### TASK DESCRIPTION
In the entries below, find the string "list" and return each line holding it.

[Opening THE INPUT section]

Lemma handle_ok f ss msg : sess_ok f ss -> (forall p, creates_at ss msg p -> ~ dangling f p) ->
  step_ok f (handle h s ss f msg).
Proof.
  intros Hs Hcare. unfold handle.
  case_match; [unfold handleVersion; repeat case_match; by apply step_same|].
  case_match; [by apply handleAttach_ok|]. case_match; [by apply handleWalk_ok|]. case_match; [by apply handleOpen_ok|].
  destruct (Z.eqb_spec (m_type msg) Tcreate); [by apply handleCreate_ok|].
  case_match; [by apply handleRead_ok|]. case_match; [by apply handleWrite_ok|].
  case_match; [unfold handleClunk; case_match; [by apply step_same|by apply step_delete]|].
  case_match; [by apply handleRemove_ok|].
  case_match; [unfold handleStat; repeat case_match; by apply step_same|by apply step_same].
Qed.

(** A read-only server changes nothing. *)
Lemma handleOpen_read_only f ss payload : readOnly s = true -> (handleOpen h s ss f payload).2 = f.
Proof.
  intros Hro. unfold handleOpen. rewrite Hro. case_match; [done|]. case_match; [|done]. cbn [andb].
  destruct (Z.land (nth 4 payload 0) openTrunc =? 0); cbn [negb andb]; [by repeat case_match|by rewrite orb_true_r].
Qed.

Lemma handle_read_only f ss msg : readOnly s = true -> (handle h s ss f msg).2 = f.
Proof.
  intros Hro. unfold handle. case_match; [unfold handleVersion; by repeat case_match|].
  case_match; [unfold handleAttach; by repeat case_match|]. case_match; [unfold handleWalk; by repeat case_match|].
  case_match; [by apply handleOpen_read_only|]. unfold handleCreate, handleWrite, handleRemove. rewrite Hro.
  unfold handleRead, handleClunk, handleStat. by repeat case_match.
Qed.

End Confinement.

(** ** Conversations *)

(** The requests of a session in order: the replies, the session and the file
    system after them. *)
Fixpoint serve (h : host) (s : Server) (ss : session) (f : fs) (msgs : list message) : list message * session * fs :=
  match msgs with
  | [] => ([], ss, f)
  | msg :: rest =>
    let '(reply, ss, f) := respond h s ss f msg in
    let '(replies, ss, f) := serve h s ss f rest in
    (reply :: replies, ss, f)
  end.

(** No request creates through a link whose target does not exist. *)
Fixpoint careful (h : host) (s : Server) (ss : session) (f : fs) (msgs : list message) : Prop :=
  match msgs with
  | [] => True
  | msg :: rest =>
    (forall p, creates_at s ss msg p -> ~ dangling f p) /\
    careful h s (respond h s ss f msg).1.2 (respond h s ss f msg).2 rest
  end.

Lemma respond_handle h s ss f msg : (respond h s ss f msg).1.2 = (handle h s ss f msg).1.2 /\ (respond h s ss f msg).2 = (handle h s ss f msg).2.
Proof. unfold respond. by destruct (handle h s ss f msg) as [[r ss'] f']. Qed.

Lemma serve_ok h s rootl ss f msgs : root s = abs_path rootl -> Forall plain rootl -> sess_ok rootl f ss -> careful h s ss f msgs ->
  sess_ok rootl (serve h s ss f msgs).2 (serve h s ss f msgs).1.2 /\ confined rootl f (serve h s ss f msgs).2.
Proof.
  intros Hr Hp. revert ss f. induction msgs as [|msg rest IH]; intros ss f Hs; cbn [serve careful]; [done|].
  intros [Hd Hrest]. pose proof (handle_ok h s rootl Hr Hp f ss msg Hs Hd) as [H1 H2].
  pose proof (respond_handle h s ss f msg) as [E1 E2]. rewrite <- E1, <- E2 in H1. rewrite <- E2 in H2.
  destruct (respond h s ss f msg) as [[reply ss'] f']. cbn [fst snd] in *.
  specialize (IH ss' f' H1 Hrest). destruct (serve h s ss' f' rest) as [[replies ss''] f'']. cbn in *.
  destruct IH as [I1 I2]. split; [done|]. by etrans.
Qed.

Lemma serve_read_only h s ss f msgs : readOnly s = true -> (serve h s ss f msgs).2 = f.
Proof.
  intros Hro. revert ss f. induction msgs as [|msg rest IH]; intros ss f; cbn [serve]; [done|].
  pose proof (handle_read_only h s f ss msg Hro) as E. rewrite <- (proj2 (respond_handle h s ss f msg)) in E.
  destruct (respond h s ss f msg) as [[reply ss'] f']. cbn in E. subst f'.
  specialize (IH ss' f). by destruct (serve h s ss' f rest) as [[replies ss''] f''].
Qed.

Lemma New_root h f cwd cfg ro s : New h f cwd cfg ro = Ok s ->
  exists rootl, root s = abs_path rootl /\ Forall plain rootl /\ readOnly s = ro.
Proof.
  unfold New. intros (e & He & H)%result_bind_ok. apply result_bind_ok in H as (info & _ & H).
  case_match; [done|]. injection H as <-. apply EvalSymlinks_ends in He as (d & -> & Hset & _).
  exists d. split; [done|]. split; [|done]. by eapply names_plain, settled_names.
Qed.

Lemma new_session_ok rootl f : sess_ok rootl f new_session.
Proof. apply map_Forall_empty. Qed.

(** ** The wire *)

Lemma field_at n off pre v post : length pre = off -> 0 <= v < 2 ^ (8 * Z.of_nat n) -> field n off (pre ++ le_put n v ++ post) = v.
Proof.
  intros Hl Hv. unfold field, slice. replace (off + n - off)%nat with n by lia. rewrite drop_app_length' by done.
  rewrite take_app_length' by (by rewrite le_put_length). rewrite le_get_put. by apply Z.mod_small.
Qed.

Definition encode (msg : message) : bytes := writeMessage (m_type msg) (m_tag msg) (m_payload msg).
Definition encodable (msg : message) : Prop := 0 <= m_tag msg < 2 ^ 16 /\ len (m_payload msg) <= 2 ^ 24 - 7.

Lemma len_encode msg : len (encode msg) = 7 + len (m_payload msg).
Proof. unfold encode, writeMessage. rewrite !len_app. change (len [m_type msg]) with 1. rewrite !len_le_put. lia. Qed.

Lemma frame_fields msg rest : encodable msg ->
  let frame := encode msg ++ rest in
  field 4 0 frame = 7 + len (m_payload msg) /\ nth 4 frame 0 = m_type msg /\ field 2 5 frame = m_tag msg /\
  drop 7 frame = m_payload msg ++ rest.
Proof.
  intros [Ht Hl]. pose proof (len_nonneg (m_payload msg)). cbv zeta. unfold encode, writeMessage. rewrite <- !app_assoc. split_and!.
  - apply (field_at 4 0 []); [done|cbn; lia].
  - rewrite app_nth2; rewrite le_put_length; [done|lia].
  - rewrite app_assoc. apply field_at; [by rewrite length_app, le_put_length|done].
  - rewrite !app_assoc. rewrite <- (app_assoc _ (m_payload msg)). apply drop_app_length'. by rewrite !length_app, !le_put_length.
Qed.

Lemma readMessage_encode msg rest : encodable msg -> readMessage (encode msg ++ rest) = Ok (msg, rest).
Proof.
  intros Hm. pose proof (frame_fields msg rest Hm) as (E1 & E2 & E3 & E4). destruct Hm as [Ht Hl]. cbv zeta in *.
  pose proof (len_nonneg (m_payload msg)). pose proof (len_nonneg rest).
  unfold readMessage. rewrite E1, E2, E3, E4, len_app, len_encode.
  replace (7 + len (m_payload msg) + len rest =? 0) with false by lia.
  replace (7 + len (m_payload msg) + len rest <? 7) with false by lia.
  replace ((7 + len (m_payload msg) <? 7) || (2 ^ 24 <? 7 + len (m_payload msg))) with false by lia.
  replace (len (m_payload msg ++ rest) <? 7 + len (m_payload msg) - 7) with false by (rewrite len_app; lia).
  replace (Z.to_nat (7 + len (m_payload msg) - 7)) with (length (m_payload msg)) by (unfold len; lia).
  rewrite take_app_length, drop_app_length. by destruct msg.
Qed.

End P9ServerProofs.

[Closing THE INPUT section]

### RESPONSE
Fixpoint serve (h : host) (s : Server) (ss : session) (f : fs) (msgs : list message) : list message * session * fs :=
Fixpoint careful (h : host) (s : Server) (ss : session) (f : fs) (msgs : list message) : Prop :=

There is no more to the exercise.